The DMV responded to a car buyer from the said dealer about the car he bought taking too long to receive its registration. The subsequent audit by the DMV led to the discovery that the dealer was more than just on the wrong in terms of car registration. The DMV fined the dealer a total of $7,200 in administrative and civil violation penalties, as well as the suspension of its privilege to do business. Here are some of the things why this car dealership went down like a lemon.
Selling what’s not theirs: The car the complainant bought came from another dealership; but the Vermont-based car dealer failed to file the necessary papers. Vermont state laws require a car to be duly filed if ownership will be transferred for the authorities to keep track of the vehicle in question.

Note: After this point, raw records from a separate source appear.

(** * web3_privacy_scorer: a shallow embedding of [app.py]

    The script is a registry of three example profiles, an additive
    scoring function, two renderers and an [argparse] front end.  Python
    [int] is modelled by [Z], [str] by [string] (a sequence of code points
    below 256), a [dict] by an association list in insertion order, and the
    text written by [print] by the list of the strings printed. *)

From Stdlib Require Import ZArith List String Ascii Bool Lia DecimalString.
Import ListNotations.

Open Scope list_scope.
Open Scope string_scope.
Open Scope Z_scope.

(** ** The Python built-ins the script relies on *)

Module Py.

Definition dquote : ascii := "034"%char.
Definition backslash : ascii := "092"%char.
Definition newline : ascii := "010"%char.

Definition nl : string := String newline EmptyString.

(** [str.lower] on one code point of the 8-bit range: [A]-[Z] and the
    Latin-1 capitals (192-222 except the multiplication sign 215) move up
    by 32, everything else stays. *)
Definition lower_char (c : ascii) : ascii :=
  let n := N_of_ascii c in
  if ((65 <=? n) && (n <=? 90))%N
     || ((192 <=? n) && (n <=? 222) && negb (n =? 215))%N
  then ascii_of_N (n + 32)
  else c.

Fixpoint lower (s : string) : string :=
  match s with
  | EmptyString => EmptyString
  | String c s' => String (lower_char c) (lower s')
  end.

(** Truth value of a [str]: only the empty string is false. *)
Definition truthy (s : string) : bool :=
  match s with
  | EmptyString => false
  | String _ _ => true
  end.

(** [x or default] for an optional string [x]. *)
Definition or_else (o : option string) (default : string) : string :=
  match o with
  | None => default
  | Some s => if truthy s then s else default
  end.

(** [str(n)] for an [int]. *)
Definition str (z : Z) : string := NilZero.string_of_int (Z.to_int z).

(** [sep.join(parts)]. *)
Definition join (sep : string) (parts : list string) : string :=
  String.concat sep parts.

(** [s.startswith(p)]. *)
Fixpoint startswith (p s : string) : bool :=
  match p, s with
  | EmptyString, _ => true
  | String a p', String b s' => Ascii.eqb a b && startswith p' s'
  | String _ _, EmptyString => false
  end.

(** [s.replace(old, new)] for a non-empty [old]: occurrences are found from
    left to right and do not overlap.  [skip] counts the characters of the
    occurrence just replaced that are still to be dropped. *)
Fixpoint replace_from (old new : string) (skip : nat) (s : string) : string :=
  match s with
  | EmptyString => EmptyString
  | String c s' =>
      match skip with
      | S k => replace_from old new k s'
      | O =>
          if startswith old s
          then new ++ replace_from old new (Nat.pred (String.length old)) s'
          else String c (replace_from old new O s')
      end
  end.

This is the reason why it took so long for the DMV to register the complainant’s car.
This is a no-brainer for many car dealerships since they also sell cars that used to be owned by other people. Even in places other than Vermont, the rules strictly state that proper authorities must be notified of the transfer of ownership. By doing so, they can update their database and keep a close eye on the vehicle for any issues or concerns by its new owner.
Uncertified mechanic: The DMV also found out that the Vermont-based car dealer’s mechanic continued to practice his profession with an expired license. Even after his license expired in 2006, the car dealer hired him in 2010 and made hundreds of faulty inspections. For a car lot, a certified mechanic can be just as important as the buyer, as the latter’s life in his car depends on the former’s skill. Prestigious Indianapolis car dealerships hire certified mechanics to fix car problems.
Real Indianapolis car dealerships wouldn’t risk both the lot and the buyer legal and safety issues in any transaction. Keep in mind about the lessons learned in this case and you can be sure that you’re doing business with the right man. Take note that not all car lots are bad.
More on the story about the questionable car dealership can be found in the Burlington Free Press at BurlingtonFreePress.com. Don’t forget to ask your car dealer about credentials that came with Indianapolis cars, as well as their staff.